The second riff in the series uses exactly the same material as the first one; only the rhythm is different.
Here's a MMYT video of Riff Two. There may be slight variations on the printed music.
Here's an audio-only track at a more practice-friendly speed.
Watch the video performance, listen to the audio track until you can hum along, and source the MIDI files in the download if you use MidiPiano to rehearse your performance.
Bar 1: Get the Riff One rhythm going, just as in bar 3 of the Riff One rhythmic build-up.
Bar 2: Stop playing the LH thumb notes.
Bar 3: Move the RH off-beat (“and”) notes down an octave into the bass clef, still playing them with the right hand.
Bar 4: Take the RH off-beat notes over with the LH thumb, freeing the RH to play the tune.
The left hand thumb now plays on “and” all the time.
You might have to run through this four-part build-up quite a few times before you can slip into it and keep it going when the right hand comes in.
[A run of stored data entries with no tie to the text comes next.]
Lemma session_spec to raw w :
  wp (session cfg to raw) (fun r w' => delivered (Mail (From cfg) to raw) (inbox (wire w)) r (inbox (wire w'))) w.
Proof.
  unfold session. apply wp_try. eapply wp_mono; [by apply when_spec|]. cbn beta. intros [u|e] w1 H1; [|by left].
  apply wp_try. eapply wp_mono; [by apply when_spec|]. cbn beta. rewrite H1. intros [u1|e] w2 H2; [|by left].
  apply wp_try. eapply wp_mono; [by apply step_spec|]. cbn beta. rewrite H2. intros [u2|e] w3 H3; [|by left].
  apply wp_try. eapply wp_mono; [by apply step_spec|]. cbn beta. rewrite H3. intros [u3|e] w4 H4; [|by left].
  apply wp_try. eapply wp_mono; [by apply step_spec|]. cbn beta. rewrite H4. intros [u4|e] w5 H5; [|by left].
  cbn in H5. apply wp_try, wp_bind, wp_smtp.
  - intros a w6 E. injection E as -> E. rewrite H5 in E. cbn in E. apply wp_ret, wp_try, wp_bind, wp_smtp.
    + intros b w7 E7. rewrite E in E7. injection E7 as _ E7. apply wp_ret.
      eapply wp_mono; [by apply step_spec|]. cbn beta. rewrite E7. intros [u6|e] w8 H8; cbn in H8; rewrite H8; [done|].
      right. exists (Mail (From cfg) to raw). split; [|done]. split_and!; [done..|]. exists "". by rewrite str_app_nil_r.
    + intros e w7 [E7|(b & E7)]; apply wp_ret; cbn beta.
      * left. by rewrite E7, E.
      * right. rewrite E in E7. injection E7 as _ E7. exists (Mail (From cfg) to raw). rewrite E7. split; [|done].
        split_and!; [done..|]. exists "". by rewrite str_app_nil_r.
  - intros e w6 (p & q & -> & E). rewrite H5 in E. cbn in E. apply wp_bind, wp_smtp.
    + intros b w7 E7. rewrite E in E7. injection E7 as _ E7. apply wp_ret. right.
      exists (Mail (From cfg) to p). rewrite E7. split; [|done]. split_and!; [done..|]. by exists q.
    + intros e' w7 [E7|(b & E7)]; apply wp_ret; [left; by rewrite E7, E|right].
      rewrite E in E7. injection E7 as _ E7. exists (Mail (From cfg) to p). rewrite E7. split; [|done].
      split_and!; [done..|]. by exists q.
Qed.

(** The mail that an event asks for. *)
Definition requested (now : Z) (to subject html : string) : mail :=
  Mail (From cfg) to (multipart_text ("portal-boundary-" +:+ Itoa now) (fromHeader cfg) to subject "" html).

Lemma SendEmail_spec to subject html w :
  wp (SendEmail cfg to subject html) (fun r w' => exists now,
    delivered (requested now to subject html) (inbox (wire w)) r (inbox (wire w'))) w.
Proof.
  unfold SendEmail, send. apply wp_bind, wp_bind, wp_bind. eapply wp_mono; [apply (wp_frame srv (wire (smtp := smtp)))|].
  cbn beta. intros t w1 H1. do 2 apply wp_ret. rewrite <- H1. clear H1.
  eapply (wp_mono _ (fun r w' => delivered (requested (match t with Ok t => t | Err _ => 0%Z end) to subject html)
    (inbox (wire w1)) r (inbox (wire w')))); [|by eauto].
  apply wp_try. eapply wp_mono; [by apply step_spec|]. cbn beta. intros [u|e] w2 H2; [|by left]. cbn in H2.
  rewrite <- H2. clear H2. apply wp_bind, wp_smtp.
  - intros a w3 E. injection E as _ E. rewrite <- E. apply wp_bind. eapply wp_mono; [apply session_spec|].
    cbn beta. intros [u'|e] w4 H4; [by apply wp_ret|]. apply wp_bind, wp_smtp.
    + intros b w5 E5. injection E5 as _ E5. apply wp_ret. by rewrite E5.
    + intros e' w5 H5%before_text_fails; [|done]. apply wp_ret. unfold delivered in *. by rewrite H5.
  - intros e w3 H3%before_text_fails; [|done]. apply wp_bind, wp_smtp.
    + intros b w5 E5. injection E5 as _ E5. apply wp_ret. left. by rewrite E5.
    + intros e' w5 H5%before_text_fails; [|done]. apply wp_ret. left. congruence.
Qed.
End mail_spec.

(** The message an event asks to send; [None] when it asks for none. *)
Definition asked (msg : Message) : option (res NotificationEvent) :=
  match Values msg !! "event_type", Values msg !! "payload" with
  | Some eventType, Some payload =>
    if String.eqb eventType EventNotificationRequested
    then Some (match decode_notification payload with None => Err ErrJson | Some ev => Ok ev end)
    else None
  | _, _ => None
  end.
You may be able to play this riff straight from the music or by ear, or by copying the MidiPiano performances, but most learners will have to work through the rhythmic build-ups of the various fragments – something which will benefit any player..
The right hand plays the same groups of three notes as in Riff One, but plays them all before the bar line on counts “and four and”. Pay close attention to the counts and the TLR analysis (written between the staves in the music), which show what notes (hands) play together and when.
Here are some sample fragments from the first line and how you might practice them.
Getting the three right hand notes on the right beat is a matter of counting. Tap your foot four to the bar and count “1, 2, 3, 4.”
Drop the left hand thumb notes, so that there are only four significant notes – three right hand notes on counts & 4 &, and the left hand note on count 1 – all coming on their own.
You could play the whole riff just like this, as a half-way goal.
Sample 2 is a great example of where it would be a good idea to drop the rhythm altogether and just get the T-L-R ‘events’ right to start with.
Again, leave the non-essential left hand thumbs out of the picture and get this mechanical even-quaver riff going:
You don’t have to follow the rhythm at all, just the together-right-together-left order of events.
When you’re sure you’re getting things in the right order and it feels quite natural, go back to four-four time, swing quavers at a slow relaxed speed, and do the same ‘events’:
Then all that’s left for you to do is put the other two off-the-beat LH thumb quavers back in to give the rhythmic pattern for the whole riff.